That's Gracie, Syd's best friend. Her hobbies are scratching my kitchen chair backs into tatters, meowing pitifully whenever the kids go outside in inclement weather (because they've left her, you see), and sleeping on top of the floor vents when the heat is on. She is the reason why I'm cold.
The emphasis of our brief meteorology unit is on clouds, just because Syd likes them. The first step, of course, is to learn how clouds form (well, perhaps the FIRST first step is to learn about the water cycle, but we've done that many, many times before...).
A cloud is formed when water evaporates, then rises and meets cool air. Cooler air can't hold as much water vapor as warmer air, so some of the water vapor condenses. If there are any particles in the air--pollution, dust particles, salt--then the condensation clings to that, and a cloud is formed.
Don't believe me? Make a cloud for yourself! You will need:
- jar with a metal lid. We used a pint-and-a-half Mason jar, because it's tall and clear. It's the same type of jar that I used with my Edison bulb lanterns.

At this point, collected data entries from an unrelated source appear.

Lemma apply_connect_net i b : keeps (apply_connect i b).
Proof.
  intros r. unfold apply_connect. case_match; [done|]. apply keeps_foldl. intros v r'. repeat case_match; try done.
  unfold apply_connect_pd. net_chain.
Qed.

Lemma init_connect_net i : keeps (drbd_init_connect_state i).
Proof. intros r. unfold drbd_init_connect_state. net_chain. Qed.

Lemma connect2_net b i r : same_net r (fst (conn_connect2 b i r)).
Proof. apply keeps_alter_peers_of. Qed.

(** ** Whole changes *)

Definition same_tx (r r' : resource) : Prop :=
  r_node_id r' = r_node_id r /\ ids (r_conns r') = ids (r_conns r) /\ rm_twopc_reply (r_more r') = rm_twopc_reply (r_more r) /\
  rm_remote_state_change (r_more r') = rm_remote_state_change (r_more r).

#[export] Instance same_tx_preorder : PreOrder same_tx.
Proof. split; [done|]. intros r1 r2 r3 (? & ? & ? & ?) (? & ? & ? & ?). split_and!; congruence. Qed.

Lemma same_net_tx r r' : same_net r r' -> same_tx r r'.
Proof. by intros []. Qed.

(** What a change with some flags does to the transaction. *)
Definition quiet (f : cs_flags) (r : resource) (x : change_result) : Prop :=
  same_tx r (ch_resource x) /\ (CS_PREPARE f = true -> ch_actions x = [] /\ ch_cached x = None).

Lemma quiet_trans f r r' x : same_tx r r' -> quiet f r' x -> quiet f r x.
Proof. intros Hr [Hx ?]. split; [|done]. by etransitivity. Qed.

Lemma end_quiet now rv f r r' : same_net (with_flags f r) r' -> quiet f r (___end_state_change now rv r').
Proof.
  intros Hr. destruct (end_net now rv r') as [H1 H2]. rewrite (sn_flags _ _ Hr) in H2. split; [|done].
  exact (same_net_tx (with_flags f r) _ (transitivity Hr H1)).
Qed.

Lemma failed_quiet now rv f r r' : same_net (with_flags f r) r' -> quiet f r (failed now rv r').
Proof. exact (end_quiet now SS_UNKNOWN_ERROR f r r'). Qed.

Lemma change_peer_device_state_quiet now i v j sc fl r : quiet (rf_flags fl) r (change_peer_device_state now i v j sc fl r).
Proof.
  unfold change_peer_device_state. cbv zeta. set (r1 := begin_state_change _ r). assert (same_net (with_flags (rf_flags fl) r) r1) as H1 by apply begin_net.
  clearbody r1. pose proof (change_peer_device_net i v j (convert_mask (sc_mask sc)) (convert_val (sc_val sc)) r1) as H2.
  destruct (__change_peer_device_state _ _ _ _ _ r1) as [rv r2]. cbn in H2. case_match; [apply failed_quiet; by etransitivity|].
  pose proof (change_connection_net i (convert_mask (sc_mask sc)) (convert_val (sc_val sc)) r2) as H3.
  destruct (__change_connection_state _ _ _ r2) as [rv' r3]. cbn in H3.
  case_match; [apply failed_quiet|apply end_quiet]; (etransitivity; [exact H1|]; by etransitivity).
Qed.

Lemma try_connection_state_quiet now i m x t b b' fl r : quiet (rf_flags fl) r (try_connection_state now i m x t b b' fl r).
Proof.
  unfold try_connection_state. cbv zeta. set (r1 := begin_state_change _ r). assert (same_net (with_flags (rf_flags fl) r) r1) as H1 by apply begin_net.
  clearbody r1. pose proof (change_peer_devices_net b' i m x (seq 0 (length (r_devs r1))) r1) as H2.
  destruct (change_peer_devices _ _ _ _ _ r1) as [rv r2]. cbn in H2. assert (same_net (with_flags (rf_flags fl) r) r2) as H12 by by etransitivity.
  case_match; [by apply failed_quiet|].
  pose proof (change_connection_net i m x r2) as H3. destruct (__change_connection_state _ _ _ r2) as [rv' r3]. cbn in H3.
  assert (same_net (with_flags (rf_flags fl) r) r3) as H13 by by etransitivity. case_match; [by apply failed_quiet|].
  apply end_quiet. set (r4 := match t with Some _ => _ | None => r3 end).
  assert (same_net (with_flags (rf_flags fl) r) r4) as H14.
  { unfold r4. destruct t; [|done]. case_match; [|done]. etransitivity; [exact H13|apply set_devs_net]. }
  clearbody r4. case_match; [|done]. etransitivity; [exact H14|apply apply_connect_net].
Qed.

- hot water. Water from the tap is fine.
- cold pack.
Pour some hot water into the jar, light a match and blow it out inside the jar (we just dropped the match into the water after that, to make the motions quicker), quickly put the lid on the jar, with the cold pack on top of the lid, and watch the magic unfold:
And no, they can't even make a cloud in a jar without fighting, sigh.